Although we know what type of star will go supernova, we cannot predict when a star in a distant galaxy might explode. In the past it has been down to pure luck as to whether we were looking in the right direction at the right time to see a supernova just hours after it blows up.

Large-scale surveys that scan the entire night sky every few days have evened the odds somewhat, but now the challenge faced by astronomers is spotting a young supernova among the huge amounts of data that these surveys collect. To surmount this problem, very specific protocols based on strict criteria are required to recognize an early supernova. “The sooner we see them, the better,” said Lluís Galbany of the Institute of Space Sciences in Barcelona, who led the research, in a statement.

Two types of stars explode as a supernova. The first type are white dwarfs, which are the remnants of sun-like stars. Once their mass grows above 1.44 times the mass of our sun, known as the Chandrasekhar limit, they explode as a supernova. This happens if they can they can steal matter from a close companion star or collide and merge with another white dwarf.

The other type of star that goes supernova is a giant star with a mass at least eight times greater than the sun. When such a star runs out of nuclear fuel, its core collapses to form a neutron star, while its outer layers rebound and explode outwards.

Galbany’s team used what is currently the largest optical telescope in the world, the 10.4-meter Gran Telescopio de Canarias in the Canary Islands, to follow up on 10 early supernova explosions. Five were core-collapsing massive stars, and five were the detonation of white dwarfs. Most were spotted within six days of exploding, and a couple were less than 48 hours young.

These ten were found by following a specific protocol. First, a candidate early supernova must be missing from the previous night’s set of images, to guarantee that we are seeing it in its earliest phase. Second, the new object must be seen in a galaxy so that we don’t mistake some other transient object, such as a flare star in our Milky Way galaxy, or a fluctuating quasar, for a supernova. When both conditions are met, the detection sparks into life the OSIRIS (Optical System for Imaging and low-Intermediate-Resolution Integrated Spectroscopy) instrument on the Gran Telescopio de Canarias to measure each supernova’s spectrum.

“A supernova’s spectrum tells us, for instance, whether the star contained hydrogen, meaning we are looking at a core-collapse supernova,” said Galbany. “Knowing about the supernova in its very earliest moments also lets us seek other kinds of data on the same object.”

The first few hours and days of a supernova can tell astronomers a great deal about the star that has exploded, and how it has exploded.
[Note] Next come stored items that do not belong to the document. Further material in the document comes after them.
(** A byte taken from the ring. *)
Lemma take_byte s t c q :
  crel s t -> unread t = c :: q ->
  nth (slot (r (inp s))) (buf (inp s)) 0 = c /\
  crel (Console (screen s) (uart s) (com1 s) (Input (buf (inp s)) (r (inp s) +u 1) (w (inp s)) (e (inp s))))
    (Term (committed t) (S (taken t)) (line t)) /\ unread (Term (committed t) (S (taken t)) (line t)) = q.
Proof.
  intros R Eq. assert (Hq : unread (Term (committed t) (S (taken t)) (line t)) = q).
  { unfold unread in *. simpl. rewrite <- Nat.add_1_r, <- drop_drop, Eq. done. }
  split_and!; [| | done].
  - apply nth_lookup_Some. replace (r (inp s)) with (r (inp s) + Z.of_nat 0) by lia. apply (cl_cells _ _ R). by rewrite Eq.
  - destruct R as [C1 C2 C3 C4 C5 C6 [T1 T2 T4 T5]]. rewrite Eq in *. simpl in *.
    split; simpl; rewrite ?Hq; try done; try apply u32_range.
    + rewrite C3. symmetry. rewrite u32_add_l. f_equal. lia.
    + rewrite C4. symmetry. rewrite <- Z.add_assoc, u32_add_l. f_equal. lia.
    + intros k x Hk. rewrite <- slot_u32, u32_add_l, slot_u32.
      replace (_ + 1 + _) with (r (inp s) + Z.of_nat (S k)) by lia. by apply C5.
    + split; rewrite ?Hq; simpl; try done; [| lia | lia].
      assert (taken t < length (committed t))%nat; [| lia].
      unfold unread in Eq. apply (f_equal length) in Eq. rewrite length_drop in Eq. simpl in Eq. lia.
Qed.

Lemma consoleread_ok killed target n : forall s t bs,
  crel s t ->
  let '(k, o) := s_read killed (unread t) target n bs in
  exists s', consoleread_loop killed target n bs s = Ok o s' /\ crel s' (Term (committed t) (taken t + k) (line t)).
Proof.
  induction n as [|n IH]; intros s t bs R; cbn [s_read consoleread_loop].
  { exists s. rewrite Nat.add_0_r. by destruct t. }
  erewrite bind_ok by reflexivity. destruct (unread t) as [|c q] eqn:Eq.
  { rewrite (proj2 (Z.eqb_eq _ _) (proj2 (ready_iff s t R) Eq)). exists s. rewrite Nat.add_0_r. by destruct t. }
  rewrite (proj2 (Z.eqb_neq (r (inp s)) (w (inp s)))) by (intros E; apply (ready_iff s t R) in E; congruence).
  destruct (take_byte s t c q R Eq) as (Ec & R1 & Eq1). rewrite Ec. erewrite bind_ok by reflexivity.
  destruct (c =? ctl_D).
  - destruct (S n <? target)%nat.
    + erewrite bind_ok by reflexivity. eexists. split; [reflexivity |]. rewrite Nat.add_0_r. simpl.
      destruct s as [sc u co i], t; simpl in *. by destruct i.
    + erewrite bind_ok by reflexivity. eexists. split; [reflexivity |]. by rewrite Nat.add_1_r.
  - destruct (c =? nl).
    + eexists. split; [reflexivity |]. by rewrite Nat.add_1_r.
    + specialize (IH _ _ (bs ++ [c]) R1). rewrite Eq1 in IH. destruct (s_read killed q target n (bs ++ [c])) as [k o].
      destruct IH as (s' & E & R'). exists s'. split; [exact E |]. simpl in R'. by rewrite Nat.add_succ_r.
Qed.

(** ** Properties *)

(** The console at boot: a zeroed input buffer and a cursor on the screen. *)
Definition console_boot (s : console) : Prop :=
  inp s = Input (replicate 128 0) 0 0 0 /\ 0 <= cursor (screen s) < 24 * 80.

Lemma boot_rel s : console_boot s -> crel s (Term [] 0 []).
Proof.
  intros [Hi Hc]. split; rewrite ?Hi; try done. split; simpl; [done | split; apply not_elem_of_nil | lia | done].
Qed.

(** C10: the console is a line-editing terminal.  Fed any sequence of key interrupts and activations of
    reads from boot, the ring with its three wrapping counters gives the same results as a terminal
    that keeps the committed bytes and the line under edit as lists: backspace and Control-U edit
    only the line, a newline, Control-D or a full buffer commits it and wakes the readers, a read
    takes committed bytes in order up to a newline or an end of file and sleeps exactly when there
    are none.  Nothing panics, the cursor stays on the screen, and a full buffer always has bytes
    for a reader. *)
Theorem console_refines_terminal (s : console) (vs : list cevent) :
  console_boot s -> Forall (fun v => match v with Key c => 0 <= c < 256 | Read _ _ _ _ => True end) vs ->
  let '(t', os) := t_run vs (Term [] 0 []) in
  exists s', c_run vs s = Ok os s' /\ crel s' t' /\
    (length (unread t') + length (line t') <= 128)%nat /\ ((length (unread t') + length (line t') = 128)%nat -> line t' = []).
Proof.
  intros Hb%boot_rel. revert s Hb. generalize (Term [] 0 []) as t.
  induction vs as [|v vs IH]; intros t s R Hv; cbn [t_run c_run].
  { exists s. split; [done |]. split; [done |]. split; apply R. }
  apply list.Forall_cons in Hv as [Hv Hvs].
  assert (Hstep : exists s1, c_event v s = Ok (t_event v t).2 s1 /\ crel s1 (t_event v t).1).
  { destruct v as [c | killed target n bs]; simpl.
    - destruct (consolechar_ok c s t R Hv) as (s1 & b & E & R1 & Eb). exists s1. erewrite bind_ok by exact E.
      destruct (t_key c t) as [t1 b']. simpl in *. by rewrite Eb.
    - pose proof (consoleread_ok killed target n s t bs R) as Hr. destruct (s_read _ _ _ _ _) as [k o].
      destruct Hr as (s1 & E & R1). exists s1. by erewrite bind_ok by exact E. }
  destruct Hstep as (s1 & E1 & R1). destruct (t_event v t) as [t1 o]. simpl in E1, R1. erewrite bind_ok by exact E1.
  specialize (IH t1 s1 R1 Hvs). destruct (t_run vs t1) as [t2 os]. destruct IH as (s2 & E2 & R2).
  exists s2. by erewrite bind_ok by exact E2.
Qed.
In particular, one of the things astronomers look for is called the ‘shock breakout’. This is a brief flash as the supernova shockwave breaks out through the outer layer of the star. The details of this flash reveal whether the explosion is asymmetric, which in turn is related to the interior structure of the star, the size of the star and its surface composition.

Meanwhile, when the blast wave slams into shells of material ejected by a star in the run-up to it exploding, the supernova produces a short-lived ‘flash spectrum’. This reveals what gases are in the shells that until recently were part of the star itself. The flash spectrum also helps astronomers picture the broader environment around the doomed star, which can teach us about the regions of space that produce stars that go supernova. And bumps in the early light curve of a supernova could indicate the presence of a close companion – a nearby star, brown dwarf or giant planet – that has become caught up in the conflagration.

The Vera C. Rubin Observatory is ideally placed to discover early supernovas when it becomes fully operational before the end of 2025. An estimated ten million alerts will be issued each night by Rubin, a mix of variable stars, asteroids, quasars, stellar flares, transiting exoplanets and supernovas. There are nine brokers that can then be utilized to filter those ten million alerts to an astronomer’s chosen criteria, and the protocol developed by Galbany’s team can be adapted for use on one of these brokers to identify early supernova explosions.

Galbany thinks that it will become possible to routinely detect supernovas younger than 24 hours, which could have a transformative effect on our understanding of exploding stars.

“We now know that a rapid-response spectroscopic program, well coordinated with deep photometric surveys, can realistically collect spectra within a day of the explosion, paving the way for systematic studies of the very earliest phases in forthcoming large surveys,” he said.

The conclusions of Galbany’s team were published on Aug. 19 in the Journal of Cosmology and Astroparticle Physics.